Mind you, this will only half work. It appears the docs are out of date as when I then tested the quickstart.js, I ended up getting to the part where you retrieve your token and enter it via the CLI. After entering, the program continues and makes its request but it appears that invalid parameters are being passed to Axios somewhere inside of /lib/apirequest.ts. I am still digging through the code to try and determine where this is going wrong.

Is that to say that you are using an older version than the most current from Google? That does not seem like a fix for this issue in my opinion.

The documentation in the googleapis node package includes information about authentication. It worked for me. They do it like this:

var {google} = require('googleapis');
var OAuth2 = google.auth.OAuth2;
 
var oauth2Client = new OAuth2(YOUR_CLIENT_ID, YOUR_CLIENT_SECRET,  YOUR_REDIRECT_URL);

So you don’t need to install the google-auth-library package

sorry for that horrible code dump.
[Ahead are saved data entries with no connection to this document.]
Lemma run_absent ms i a ws frames s va p :
  vmas_wf (areas ms) → areas ms !! i = Some a →
  (∀ v, ws ≤ v < ws + zlen frames → rmap (area_resident a) !! v = None) → run_page a ws frames s va = Some p →
  vma_page (areas ms) va =
    Some (mkView (area_flags a) (split_right (area_backing a) (align_down va - start_va a)) None).
Proof.
  intros Hw Hi Hfree Hr. unfold run_page in Hr. case_bool_decide as Hin; [|done].
  rewrite (vma_page_at (areas ms) i a), area_page_Some by done. apply lookup_map_seqZ_Some in Hr as [H1 H2].
  apply lookup_lt_Some in H2. rewrite length_fmap in H2. rewrite Hfree; [done|]. unfold zlen. lia.
Qed.

Lemma page_va_inj a i j :
  area_wf a → area_user a → 0 ≤ i < area_page_count a → 0 ≤ j < area_page_count a →
  page_va a i = page_va a j → i = j.
Proof.
  intros Hw Hu Hi Hj. destruct (page_va_ok a i Hw Hu Hi) as (->&_), (page_va_ok a j Hw Hu Hj) as (->&_).
  unfold PAGE_SIZE. lia.
Qed.

Lemma elem_of_area_leaves a s e va pa mf :
  area_wf a →
  (va, pa, mf) ∈ area_leaves a (rs_iter_range (area_resident a) s e) ↔
  ∃ v p, s ≤ v < e ∧ rmap (area_resident a) !! v = Some p ∧ va = page_va a v ∧ pa = page_pa p ∧
         mf = effective_mapping_flags_for_page (area_flags a) p.
Proof.
  intros Hw. unfold area_leaves. rewrite list_elem_of_fmap. split.
  - intros ([v p]&Heq&Hin). injection Heq as -> -> ->. apply elem_of_rs_iter_range in Hin as [? ?]; [|apply Hw].
    by exists v, p.
  - intros (v&p&Hv&Hp&->&->&->). exists (v, p). split; [done|]. by apply elem_of_rs_iter_range; [apply Hw|].
Qed.

Lemma area_leaves_nodup a s e :
  area_wf a → area_user a →
  NoDup ((λ p : Z * Z * Z, p.1.1) <$> area_leaves a (rs_iter_range (area_resident a) s e)).
Proof.
  intros Hw Hu. unfold area_leaves. rewrite <-list_fmap_compose.
  assert (Hnd : NoDup (rs_iter_range (area_resident a) s e).*1) by apply sorted_lt_nodup, rs_iter_range_sorted, Hw.
  assert (Hb : ∀ v p, (v, p) ∈ rs_iter_range (area_resident a) s e → 0 ≤ v < area_page_count a).
  { intros v p Hin. apply elem_of_rs_iter_range in Hin as [_ Hp]; [|apply Hw]. by eapply area_resident_bounds. }
  induction (rs_iter_range (area_resident a) s e) as [|[v p] l IH]; [constructor|].
  rewrite fmap_cons in Hnd |- *. apply NoDup_cons in Hnd as [Hn Hnd]. constructor.
  - intros Hin. apply list_elem_of_fmap in Hin as ([v' p']&Heq&Hin). simpl in Heq, Hn.
    apply page_va_inj in Heq; [|done|done|by eapply Hb; left|by eapply Hb; right]. subst v'.
    apply Hn. apply list_elem_of_fmap. by exists (v, p').
  - apply IH; [done|]. intros v' p' Hin. eapply Hb. by right.
Qed.

Lemma run_page_at a ws frames s va p :
  run_page a ws frames s va = Some p → 0 ≤ ws → area_wf a → page_aligned va →
  ∃ v, ws ≤ v < ws + zlen frames ∧ 0 ≤ v < area_page_count a ∧ va = start_va a + v * PAGE_SIZE ∧
    (map_seqZ ws ((λ t, mkPage t s) <$> frames) : gmap Z ResidentPage) !! v = Some p.
Proof.
  unfold run_page. intros Hr Hws Hw Hal. case_bool_decide as Hin; [|done]. rewrite align_down_id in Hr by done.
  destruct (area_page_at a va Hw Hal Hin) as (v&Hv&Hva&_). exists v.
  assert ((va - start_va a) / PAGE_SIZE = v) as Hq by (unfold PAGE_SIZE in *; lia). rewrite Hq in Hr.
  apply lookup_map_seqZ_Some in Hr as Hr'. destruct Hr' as [H1 H2]. apply lookup_lt_Some in H2.
  rewrite length_fmap in H2. unfold zlen. split_and!; [lia|lia|lia|lia|done|done].
Qed.
(* ===== verification/UserCopy.v ===== *)
(** * Kernel access to user memory (src/os/src/syscall/user.rs)

    The kernel first makes every page of a range readable or writable and then copies
    through the translations, page by page.  The theorems say which bytes a copy moves,
    what a failed copy has moved, and what of the address space it keeps. *)

From S2P Require Import Prelude BTree Frame Flags FileDesc ResidentSet MapArea VmaList MemorySet MsInv.
From S2P Require Import Buddy FrameAlloc Sv39 MsInsert Machine MsUnmap MsCow MsFork MsCache MsFault MsBytes.

(** ** UTF-8 *)

Definition between (a b x : Z) : bool := bool_decide (a ≤ x) && bool_decide (x ≤ b).

(** [str::from_utf8]: the well-formed byte sequences. *)
Fixpoint utf8_fuel (n : nat) (s : list Z) : bool :=
  match n with
  | O => match s with [] => true | _ => false end
  | S n =>
      match s with
      | [] => true
      | a :: s1 =>
          if between 0 0x7f a then utf8_fuel n s1
          else
            match s1 with
            | [] => false
            | b :: s2 =>
                if between 0xc2 0xdf a then between 0x80 0xbf b && utf8_fuel n s2
                else
                  match s2 with
                  | [] => false
                  | c :: s3 =>
                      if between 0xe0 0xef a then
                        between (if bool_decide (a = 0xe0) then 0xa0 else 0x80)
                                (if bool_decide (a = 0xed) then 0x9f else 0xbf) b &&
                        between 0x80 0xbf c && utf8_fuel n s3
                      else
                        match s3 with
                        | [] => false
                        | d :: s4 =>
                            between 0xf0 0xf4 a &&
                            between (if bool_decide (a = 0xf0) then 0x90 else 0x80)
                                    (if bool_decide (a = 0xf4) then 0x8f else 0xbf) b &&
                            between 0x80 0xbf c && between 0x80 0xbf d && utf8_fuel n s4
                        end
                  end
            end
      end
  end.
Definition from_utf8 (s : list Z) : bool := utf8_fuel (length s) s.
Lemma hart_mask_spec base targets mask m :
  (∀ t h, t ∈ targets → hw t = Some h → base ≤ h) → hart_mask hw base mask targets = Some m →
  ∀ k, 0 ≤ k → Z.testbit m k = true ↔ Z.testbit mask k = true ∨ ∃ t h, t ∈ targets ∧ hw t = Some h ∧ h = base + k.
Proof.
  revert mask. induction targets as [|x l IH]; intros mask Hb Hm k Hk; simpl in Hm.
  { injection Hm as ->. split; [by left|]. intros [?|(t&_&Ht&_)]; [done|by apply not_elem_of_nil in Ht]. }
  assert (Hb' : ∀ t h, t ∈ l → hw t = Some h → base ≤ h) by (intros t h Ht; apply Hb; by constructor).
  setoid_rewrite elem_of_cons. destruct (hw x) as [id|] eqn:Hx.
  - case_bool_decide as Ho; [done|]. pose proof (Hb x id ltac:(by constructor) Hx) as Hid.
    rewrite (IH _ Hb' Hm k Hk), Z.lor_spec, orb_true_iff, Z.shiftl_spec by done.
    assert (Hbit : Z.testbit 1 (k - (id - base)) = true ↔ id = base + k).
    { split.
      - intros Ht. destruct (decide (k - (id - base) = 0)); [lia|]. destruct (decide (k < id - base)).
        + rewrite Z.testbit_neg_r in Ht by lia. done.
        + rewrite (Z.bits_above_log2 1) in Ht; [done|lia|]. change (Z.log2 1) with 0. lia.
      - intros ->. by replace (k - (base + k - base)) with 0 by lia. }
    rewrite Hbit. naive_solver.
  - rewrite (IH _ Hb' Hm k Hk). naive_solver.
Qed.

Lemma remote_sfence_calls_ok targets h :
  (∀ t h, hw t = Some h → 0 ≤ h < USIZE_MAX) →
  addressed (remote_sfence_calls hw targets) h ↔ ∃ t, t ∈ targets ∧ hw t = Some h.
Proof.
  intros Hhw. unfold remote_sfence_calls, addressed. set (base := hart_mask_base hw targets).
  assert (Hb : ∀ t h, t ∈ targets → hw t = Some h → base ≤ h) by (intros; by eapply hart_mask_base_le).
  case_bool_decide as Hbase.
  { split; [by intros (m&b&Hin%not_elem_of_nil&_)|]. intros (t&Ht&Hh). pose proof (Hb t h Ht Hh).
    pose proof (Hhw t h Hh). lia. }
  destruct (hart_mask hw base 0 targets) as [m|] eqn:Em.
  - pose proof (hart_mask_spec base targets 0 m Hb Em) as Hspec. split.
    + intros (m'&b&Hin&Hle&Hbit). apply list_elem_of_singleton in Hin as [= -> ->].
      apply Hspec in Hbit as [Hz|(t&h'&Ht&Hh&->)]; [by rewrite Z.bits_0 in Hz| |lia].
      exists t. split; [done|]. by replace h with (base + (h - base)) by lia.
    + intros (t&Ht&Hh). pose proof (Hb t h Ht Hh). exists m, base. rewrite list_elem_of_singleton.
      split; [done|]. split; [done|]. apply Hspec; [lia|]. right. exists t, h. split; [done|]. split; [done|lia].
  - split.
    + intros (m&b&Hin&Hle&Hbit). apply list_elem_of_bind in Hin as (t&Hin&Ht). exists t. split; [done|].
      destruct (hw t) as [id|]; [|by apply not_elem_of_nil in Hin].
      apply list_elem_of_singleton in Hin as [= -> ->]. f_equal.
      destruct (decide (h = id)) as [|Hne]; [done|]. rewrite (Z.bits_above_log2 1) in Hbit; [done|lia|].
      change (Z.log2 1) with 0. lia.
    + intros (t&Ht&Hh). exists 1, h. split; [|split; [lia|]].
      * apply list_elem_of_bind. exists t. rewrite Hh. by rewrite list_elem_of_singleton.
      * by rewrite Z.sub_diag.
Qed.

End harts.

(** ** Theorems *)


(** A shootdown waits for nobody: in every reachable state a CPU inside a shootdown can
    take its next step, each step brings it nearer to the end, at most three steps per other
    CPU and four more are left, and no step of another CPU sets it back. *)
Theorem tlb_shootdown_wait_free n k s i c :
  (k ≤ MAX_CPUS)%nat → nsteps sys_step n (boot k) s → Z.of_nat n ≤ USIZE_MAX →
  cpus s !! i = Some c → shooting (c_pc c) = true →
  (∃ s' c', exec s i Advance = Some s' ∧ cpus s' !! i = Some c' ∧ (shooting (c_pc c') = true ∨ c_pc c' = Running) ∧
     (shoot_steps (length (other_cpus s i)) (c_pc c') < shoot_steps (length (other_cpus s i)) (c_pc c))%nat) ∧
  (∀ j a s', j ≠ i → exec s j a = Some s' → ∃ c', cpus s' !! i = Some c' ∧ c_pc c' = c_pc c).
Proof.
  intros Hk Hs Hn Hc Hsh. destruct (reachable_inv n k s Hk Hs Hn) as [Hi _].
  split; [by apply shoot_progress|]. intros j a s' Hne He. by eapply exec_other_pc.
Qed.

(** The SBI fence calls reach exactly the harts of the target CPUs, whether they fit
    one 64-bit hart mask or not. *)
Theorem remote_sfence_reaches_targets hw targets h :
  (∀ t h, hw t = Some h → 0 ≤ h < USIZE_MAX) →
  addressed (remote_sfence_calls hw targets) h ↔ ∃ t, t ∈ targets ∧ hw t = Some h.
Proof. apply remote_sfence_calls_ok. Qed.

(** ** A concrete interleaving *)

Lemma run_nsteps s tr s' : run s tr = Some s' → nsteps sys_step (length tr) s s'.
Proof.
  revert s. induction tr as [|[i a] tr IH]; intros s Hr; simpl in Hr; [injection Hr as <-; constructor|].
  destruct (exec s i a) as [s1|] eqn:E; [|done]. apply (nsteps_l _ _ _ s1); [by exists i, a|by apply IH].
Qed.

(** CPU 1 caches a leaf that CPU 0 then removes; CPU 0 has posted its request. *)
Definition demo_trace : list (nat * Action) :=
  [(0, MapLeaf 7 1 42); (1, Activate 7); (1, Advance); (1, Advance); (1, Advance); (1, Walk 1);
   (0, UnmapLeaf 7 1); (0, FlushLocal); (0, Advance); (0, Advance)]%nat.

Definition demo_sys : Sys := match run (boot 2) demo_trace with Some s => s | None => boot 2 end.

Lemma demo_run : nsteps sys_step (length demo_trace) (boot 2) demo_sys.
Proof. apply run_nsteps. vm_compute. reflexivity. Qed.

Definition demo_cpu0 : Cpu := mkCpu 0 0 0 0 ∅ (Storing 7 [(7, 1, 42)] 1 [] [1%nat]).
Definition demo_cpu1 : Cpu := mkCpu 7 1 0 7 {[(7, 1, 42)]} Running.


Lemma tlb_shootdown_wait_free_witness :
  ∃ s' c', exec demo_sys 0 Advance = Some s' ∧ cpus s' !! 0%nat = Some c' ∧
    (shoot_steps 1 (c_pc c') < shoot_steps 1 (c_pc demo_cpu0))%nat.
Proof.
  destruct (tlb_shootdown_wait_free (length demo_trace) 2 demo_sys 0 demo_cpu0) as [(s'&c'&He&Hc&_&Hlt) _].
  - vm_compute. lia.
  - exact demo_run.
  - vm_compute. congruence.
  - vm_compute. reflexivity.
  - reflexivity.
  - exists s', c'. split; [exact He|]. split; [exact Hc|exact Hlt].
Defined.

(** Hart numbers too far apart for one mask. *)
Definition demo_harts (t : nat) : option Z := if (t <? 12)%nat then Some (Z.of_nat t * 40) else None.

Lemma remote_sfence_reaches_targets_witness :
  addressed (remote_sfence_calls demo_harts [1; 3]%nat) 120.
Proof.
  apply (remote_sfence_reaches_targets demo_harts).
  - intros t h. unfold demo_harts. destruct (Nat.ltb_spec t 12); [|done]. intros [= <-]. unfold USIZE_MAX. lia.
  - exists 3%nat. split; [by repeat constructor|reflexivity].
Defined.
I followed this tutorial: http://voidcanvas.com/node-js-googleapis-v4-spreadsheet/

Yep! That is precisely the error I was getting. If you dig a bit deeper, it looks like Axios instead expects this field to be called data and that, in order to specify json, it should be listed as data: 'json'. Once you make that change, your request will go through, but you will get a ‘malformed request’ error message when trying to use the YouTube Data API (that is what I was testing with). I plan to dig in a little deeper tonight, and if I can find a resolution, I will be making a pull request as this essentially breaks the YouTube Data API functionality, which my app will rely on.